▶ **Problem description**:
In the entries that follow, find the word "first" and report each line it is on.

Stored data entries:
────────────────────────────────────────
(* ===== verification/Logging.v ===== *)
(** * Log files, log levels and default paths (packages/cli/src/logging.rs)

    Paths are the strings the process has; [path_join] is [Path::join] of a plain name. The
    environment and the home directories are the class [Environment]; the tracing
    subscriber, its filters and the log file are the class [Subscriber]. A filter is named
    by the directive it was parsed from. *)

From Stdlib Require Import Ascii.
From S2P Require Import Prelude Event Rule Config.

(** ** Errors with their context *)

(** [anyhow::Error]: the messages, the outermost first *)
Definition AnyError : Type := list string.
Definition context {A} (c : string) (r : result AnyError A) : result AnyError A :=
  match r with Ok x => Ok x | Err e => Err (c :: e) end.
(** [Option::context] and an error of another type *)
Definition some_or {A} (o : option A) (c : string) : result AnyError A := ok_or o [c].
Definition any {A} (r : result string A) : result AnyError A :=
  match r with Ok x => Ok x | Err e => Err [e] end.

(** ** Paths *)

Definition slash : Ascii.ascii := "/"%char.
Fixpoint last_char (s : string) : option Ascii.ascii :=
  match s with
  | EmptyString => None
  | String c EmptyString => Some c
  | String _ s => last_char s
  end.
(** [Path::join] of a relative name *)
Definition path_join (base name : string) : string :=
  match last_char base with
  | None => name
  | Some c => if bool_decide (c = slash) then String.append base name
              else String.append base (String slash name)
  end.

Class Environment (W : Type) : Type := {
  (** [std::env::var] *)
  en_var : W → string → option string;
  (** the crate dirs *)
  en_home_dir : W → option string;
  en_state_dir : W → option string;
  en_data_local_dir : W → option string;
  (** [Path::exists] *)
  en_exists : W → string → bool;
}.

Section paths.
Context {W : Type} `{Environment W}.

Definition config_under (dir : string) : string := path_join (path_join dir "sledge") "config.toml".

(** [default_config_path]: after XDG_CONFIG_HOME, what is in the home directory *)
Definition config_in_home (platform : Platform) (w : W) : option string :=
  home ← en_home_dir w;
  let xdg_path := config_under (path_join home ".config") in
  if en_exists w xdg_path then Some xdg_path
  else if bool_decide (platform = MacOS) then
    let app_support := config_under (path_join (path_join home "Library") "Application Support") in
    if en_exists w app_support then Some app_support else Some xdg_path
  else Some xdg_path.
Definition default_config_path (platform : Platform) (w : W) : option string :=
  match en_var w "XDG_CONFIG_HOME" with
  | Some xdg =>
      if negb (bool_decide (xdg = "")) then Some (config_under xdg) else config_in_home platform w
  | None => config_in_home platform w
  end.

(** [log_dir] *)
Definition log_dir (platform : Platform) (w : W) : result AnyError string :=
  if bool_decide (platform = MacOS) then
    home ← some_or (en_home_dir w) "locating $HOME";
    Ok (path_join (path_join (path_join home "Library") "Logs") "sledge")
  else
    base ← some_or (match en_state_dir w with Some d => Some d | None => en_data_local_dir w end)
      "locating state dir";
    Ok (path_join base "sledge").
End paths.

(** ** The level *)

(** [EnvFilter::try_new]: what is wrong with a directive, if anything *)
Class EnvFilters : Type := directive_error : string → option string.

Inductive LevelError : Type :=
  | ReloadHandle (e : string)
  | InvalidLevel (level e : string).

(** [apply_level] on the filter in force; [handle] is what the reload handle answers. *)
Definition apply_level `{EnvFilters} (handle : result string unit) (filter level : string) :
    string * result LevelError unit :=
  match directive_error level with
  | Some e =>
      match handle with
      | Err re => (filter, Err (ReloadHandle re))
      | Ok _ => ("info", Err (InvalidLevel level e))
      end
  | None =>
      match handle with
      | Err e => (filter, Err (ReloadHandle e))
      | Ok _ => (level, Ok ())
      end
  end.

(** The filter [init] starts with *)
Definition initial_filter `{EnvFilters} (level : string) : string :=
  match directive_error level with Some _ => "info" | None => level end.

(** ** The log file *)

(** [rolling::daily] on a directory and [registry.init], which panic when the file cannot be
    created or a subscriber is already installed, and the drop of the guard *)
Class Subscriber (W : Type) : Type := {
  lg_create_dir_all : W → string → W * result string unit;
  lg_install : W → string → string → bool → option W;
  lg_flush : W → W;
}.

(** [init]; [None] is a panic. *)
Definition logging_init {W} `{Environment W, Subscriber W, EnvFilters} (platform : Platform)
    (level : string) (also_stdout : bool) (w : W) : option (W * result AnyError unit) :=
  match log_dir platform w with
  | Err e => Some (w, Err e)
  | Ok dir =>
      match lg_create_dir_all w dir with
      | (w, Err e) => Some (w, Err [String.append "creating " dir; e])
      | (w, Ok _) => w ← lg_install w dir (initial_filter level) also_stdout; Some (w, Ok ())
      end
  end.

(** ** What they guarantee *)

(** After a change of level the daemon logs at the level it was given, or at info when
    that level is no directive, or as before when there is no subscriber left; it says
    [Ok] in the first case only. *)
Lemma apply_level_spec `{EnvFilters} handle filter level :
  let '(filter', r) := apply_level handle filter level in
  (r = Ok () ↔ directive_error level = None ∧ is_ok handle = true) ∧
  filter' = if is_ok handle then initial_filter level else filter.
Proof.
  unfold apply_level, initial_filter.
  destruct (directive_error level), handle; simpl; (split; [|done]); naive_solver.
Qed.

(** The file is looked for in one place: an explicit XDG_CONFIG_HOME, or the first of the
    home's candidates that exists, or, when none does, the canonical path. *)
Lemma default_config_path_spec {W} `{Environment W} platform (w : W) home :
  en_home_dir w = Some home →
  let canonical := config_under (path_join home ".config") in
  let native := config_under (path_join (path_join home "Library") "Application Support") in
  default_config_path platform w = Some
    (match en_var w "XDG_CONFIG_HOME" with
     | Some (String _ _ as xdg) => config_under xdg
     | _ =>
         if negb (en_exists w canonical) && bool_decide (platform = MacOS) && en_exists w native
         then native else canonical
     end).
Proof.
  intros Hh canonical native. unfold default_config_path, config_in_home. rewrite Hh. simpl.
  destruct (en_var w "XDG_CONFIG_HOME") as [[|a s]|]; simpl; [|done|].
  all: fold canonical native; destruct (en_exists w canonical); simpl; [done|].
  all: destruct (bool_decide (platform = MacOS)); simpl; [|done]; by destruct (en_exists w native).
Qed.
────────────────────────────────────────
▶ **Exercise output**:
(** [anyhow::Error]: the messages, the outermost first *)
    [Ok] in the first case only. *)
(** The file is looked for in one place: an explicit XDG_CONFIG_HOME, or the first of the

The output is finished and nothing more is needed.